Its a simple twostep approach. Step one- tell people you are, based on whatever criteria best fits you, be that income, background, education, lifestyle, or the conveniently nebulous 'values'. Step two (and this is important) - tell other people they're not, because they don't meet whatever criteria you've selected.

Gruffallowhydidntyouknow · 26/03/2024 19:03

FoodieWoodie · 26/03/2024 10:57

Which is interesting because his kids will not be.

I actually think they will be because they have been brought up by working class parents in a working class way, just with money.

This is different from two people who grew up working class but then education, job lifestyle means the children lead a middle class life.
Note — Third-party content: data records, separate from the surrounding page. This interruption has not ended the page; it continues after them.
(* ===== verification/AuthSession.v ===== *)
(** * The authenticated session of a tab (web/src/stores/auth-store.ts,
      web/src/lib/auth-session.ts, auth-session-sync.ts, session-hint.ts)

    The store holds the access token and the login session in memory; a refresh
    asks the server for a new bundle.  Refreshes race with sign-in, sign-out and
    the other tabs: [authEpoch] numbers the authentication states, and a refresh
    started in one epoch must not act in another.  The asynchronous functions are
    cut at their [await]s into the synchronous segments the event loop runs
    without interruption; a tab is a step relation over those segments. *)

From S2P Require Import Prelude JsValue AccountContext.

(** ** Data *)

Record LoginSession := MkSession {
  sid : jstring;
  s_current : bool;
  login_method : jstring;
  ip : jstring;
  user_agent : jstring;
  created_at : jsnum;
  last_active_at : jsnum;
  expires_at : jsnum
}.

(** The user object is stored as it came. *)
Record AuthBundle := MkBundle {
  access_token : jstring;
  token_type : jstring;
  access_expires_at : jsnum;
  b_user : jsval;
  b_session : LoginSession
}.

(** The bootstrap state of the store. *)
Inductive AuthBootstrapState := b_idle | b_checking | b_complete.

#[export] Instance AuthBootstrapState_eq_dec : EqDecision AuthBootstrapState.
Proof. solve_decision. Defined.

Record AuthState := MkAuth {
  user : option jsval;
  accessToken : option jstring;
  accessExpiresAt : option jsnum;
  session : option LoginSession;
  pending2FAFlowToken : option jstring;
  bootstrapState : AuthBootstrapState
}.

Definition initialAuth : AuthState := MkAuth None None None None None b_idle.

(** *** Actions of the store *)

Definition setBundle (b : AuthBundle) (a : AuthState) : AuthState :=
  MkAuth (Some (b_user b)) (Some (access_token b)) (Some (access_expires_at b))
    (Some (b_session b)) None b_complete.
Definition setUser (u : option jsval) (a : AuthState) : AuthState :=
  MkAuth u (accessToken a) (accessExpiresAt a) (session a) (pending2FAFlowToken a) (bootstrapState a).
Definition setPending2FAFlowToken (t : option jstring) (a : AuthState) : AuthState :=
  MkAuth (user a) (accessToken a) (accessExpiresAt a) (session a) t (bootstrapState a).
Definition setBootstrapState (s : AuthBootstrapState) (a : AuthState) : AuthState :=
  MkAuth (user a) (accessToken a) (accessExpiresAt a) (session a) (pending2FAFlowToken a) s.
Definition reset (s : AuthBootstrapState) (a : AuthState) : AuthState :=
  MkAuth None None None None None s.

(** ** Validation of what the server sends *)

Definition isAuthUser (v : jsval) : bool :=
  isRecord v && isInteger (asNum (jget v (js "id"))) &&
  num_ltb (num_of_Z 0) (asNum (jget v (js "id"))) &&
  isString (jget v (js "username")) && isNum (jget v (js "role")).

Definition isLoginSession (v : jsval) : bool :=
  isRecord v && isNonEmptyString (jget v (js "sid")) && isBoolean (jget v (js "current")) &&
  isString (jget v (js "login_method")) && isString (jget v (js "ip")) &&
  isString (jget v (js "user_agent")) && isNum (jget v (js "created_at")) &&
  isNum (jget v (js "last_active_at")) && isNum (jget v (js "expires_at")).

Definition hasValidTokenFields (v : jsval) : bool :=
  isNonEmptyString (jget v (js "access_token")) && isNonEmptyString (jget v (js "token_type")) &&
  isNum (jget v (js "access_expires_at")) && isFinite (asNum (jget v (js "access_expires_at"))) &&
  num_ltb (num_of_Z 0) (asNum (jget v (js "access_expires_at"))).

Definition isAuthBundle (v : jsval) : bool :=
  isRecord v && hasValidTokenFields v && isAuthUser (jget v (js "user")) &&
  isLoginSession (jget v (js "session")).

Definition isAuthTokenRotation (v : jsval) : bool :=
  isRecord v && hasValidTokenFields v && jeqb (asString (jget v (js "token_type"))) (js "Bearer") &&
  isLoginSession (jget v (js "session")) && asBoolean (jget (jget v (js "session")) (js "current")).

(** Reading a value that passed [isLoginSession], [isAuthBundle]: the type the
    guards give it. *)
Definition readSession (v : jsval) : LoginSession :=
  {| sid := asString (jget v (js "sid"));
     s_current := asBoolean (jget v (js "current"));
     login_method := asString (jget v (js "login_method"));
     ip := asString (jget v (js "ip"));
     user_agent := asString (jget v (js "user_agent"));
     created_at := asNum (jget v (js "created_at"));
     last_active_at := asNum (jget v (js "last_active_at"));
     expires_at := asNum (jget v (js "expires_at")) |}.

Definition readBundle (v : jsval) : AuthBundle :=
  {| access_token := asString (jget v (js "access_token"));
     token_type := asString (jget v (js "token_type"));
     access_expires_at := asNum (jget v (js "access_expires_at"));
     b_user := jget v (js "user");
     b_session := readSession (jget v (js "session")) |}.

(** ** Synchronization of the tabs (auth-session-sync.ts) *)

Inductive SyncKind := k_authenticated | k_signed_out.

Record AuthSessionSyncEvent := MkSyncEvent {
  ev_kind : SyncKind;
  ev_sid : jstring;
  ev_source : jstring;
  ev_nonce : jstring;
  ev_timestamp : Z
}.

Definition kind_string (k : SyncKind) : jstring :=
  match k with k_authenticated => js "authenticated" | k_signed_out => js "signed_out" end.

(** The value another tab receives for an event. *)
Definition eventValue (e : AuthSessionSyncEvent) : jsval :=
  JObj [(js "kind", JStr (kind_string (ev_kind e))); (js "sid", JStr (ev_sid e));
        (js "source", JStr (ev_source e)); (js "nonce", JStr (ev_nonce e));
        (js "timestamp", JNum (num_of_Z (ev_timestamp e)))].

Definition isAuthSessionSyncEvent (v : jsval) : bool :=
  isRecord v &&
  (jeqb (asString (jget v (js "kind"))) (js "authenticated") ||
   jeqb (asString (jget v (js "kind"))) (js "signed_out")) &&
  isNonEmptyString (jget v (js "sid")) && isString (jget v (js "source")) &&
  isString (jget v (js "nonce")) && isNum (jget v (js "timestamp")).

(** [Math.abs(now - t) < 60_000] *)
Definition within_minute (now : Z) (t : jsnum) : bool :=
  num_ltb (num_of_Z (now - 60000)) t && num_ltb t (num_of_Z (now + 60000)).

(** The guard of [deliver]: whether the listener is called. *)
Definition deliver (source : jstring) (now : Z) (v : jsval) : bool :=
  isAuthSessionSyncEvent v && negb (jeqb (asString (jget v (js "source"))) source) &&
  within_minute now (asNum (jget v (js "timestamp"))).

(** [publishAuthSessionEvent]: the event posted, none for an empty sid. *)
Definition publishAuthSessionEvent (source nonce : jstring) (now : Z) (kind : SyncKind) (sid : jstring)
    : option AuthSessionSyncEvent :=
  if negb (truthy sid) then None else Some (MkSyncEvent kind sid source nonce now).

(** ** The state of a tab *)

Record World := MkWorld {
  w_auth : AuthState;
  authEpoch : nat;
  w_ctx : AccountContextState;
  published : list (SyncKind * jstring)
}.

(** The tab publishes; an empty sid is dropped. *)
Definition publish (k : SyncKind) (s : jstring) (w : World) : World :=
  if truthy s then MkWorld (w_auth w) (authEpoch w) (w_ctx w) (published w ++ [(k, s)]) else w.

Definition updateAuth (f : AuthState -> AuthState) (w : World) : World :=
  MkWorld (f (w_auth w)) (authEpoch w) (w_ctx w) (published w).

Definition applyAuthBundle (b : AuthBundle) (synchronizeTabs : bool) (w : World) : World :=
  let previousSID := sid <$> session (w_auth w) in
  let w' := MkWorld (setBundle b (w_auth w)) (S (authEpoch w)) (w_ctx w) (published w) in
  if synchronizeTabs && negb (bool_decide (previousSID = Some (sid (b_session b))))
  then publish k_authenticated (sid (b_session b)) w' else w'.

Inductive RotationError := InvalidRotation | NoActiveSession | SessionMismatch.

Definition applyAuthRotation (v : jsval) (w : World) : World * option RotationError :=
  if negb (isAuthTokenRotation v) then (w, Some InvalidRotation)
  else match user (w_auth w), session (w_auth w) with
       | Some u, Some s =>
           let r := readBundle v in
           if negb (jeqb (sid (b_session r)) (sid s)) then (w, Some SessionMismatch)
           else (applyAuthBundle (MkBundle (access_token r) (token_type r) (access_expires_at r)
                                    u (b_session r)) false w, None)
       | _, _ => (w, Some NoActiveSession)
       end.

Definition clearAuthentication (synchronizeTabs : bool) (s : AuthBootstrapState) (w : World) : World :=
  let old := sid <$> session (w_auth w) in
  let w' := MkWorld (reset s (w_auth w)) (S (authEpoch w)) (resetContext (w_ctx w)) (published w) in
  match old with
  | Some sid => if synchronizeTabs then publish k_signed_out sid w' else w'
  | None => w'
  end.

(** ** The refresh runner *)

Inductive RefreshOutcome :=
| Authenticated (bundle : AuthBundle)
| Anonymous
| TransientError (superseded : bool)
| OutOfSync (code : option jstring).

(** [status] is 0 when the request failed without a response. *)
Record AuthRefreshHTTPResponse := MkResponse { status : Z; data : jsval }.

(** The interface the runner is written against, over the state it acts on. *)
Record AuthRefreshRuntime (W : Type) := MkRuntime {
  getExpectedSID : W -> option jstring;
  parseBundle : jsval -> option AuthBundle;
  acceptBundle : AuthBundle -> W -> W;
  clear : bool -> option AuthBootstrapState -> W -> W;
  markTransient : W -> W;
  isCurrent : option (W -> bool)
}.
Arguments getExpectedSID {W}.
Arguments parseBundle {W}.
Arguments acceptBundle {W}.
Arguments clear {W}.
Arguments markTransient {W}.
Arguments isCurrent {W}.

Definition refreshRaceDelays : list Z := [80; 200; 500].

(** Where a run is: at the [await] of the request sent with [expectedSID], at
    the [await] of the delay, or finished. *)
Inductive RunState :=
| Requesting (raceAttempt : nat) (allowMismatchRetry : bool) (expectedSID : option jstring)
| Waiting (delay : Z) (raceAttempt : nat) (allowMismatchRetry : bool)
| Finished (o : RefreshOutcome).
Rockschooldropout · 26/03/2024 19:05

I was brought up being told everything I did was uncouth..
I had a confortable seventies upbringing , parents owned a nice house , car , Father was a government scientist , My mother was a SAHM who spent all her time gossiping on the phone like Sybil from Faulty Towers .
I had to write thank you letters to relatives that sent me money for Christmas/birthdays but was told to say Thank you for the present .. because saying the word money .. was also uncouth 🤨
I did have a middle class upbringing, it was also strict and devoid of affection sadly .

FoodieWoodie · 26/03/2024 19:13

Gruffallowhydidntyouknow · 26/03/2024 19:03

I actually think they will be because they have been brought up by working class parents in a working class way, just with money.

This is different from two people who grew up working class but then education, job lifestyle means the children lead a middle class life.

Yeah, I get that. My thoughts were more about the fact all his kids go/went to a really prestige private school and they will probably be exposed to more opportunities than their parents were. However, if we are talking about values etc, I agree they will likely be brought up in a working class way.

By the way, I’m not a Wayne Rooney expert. I know that one thing about his family lol. I couldn’t comment in-depth about his upbringing.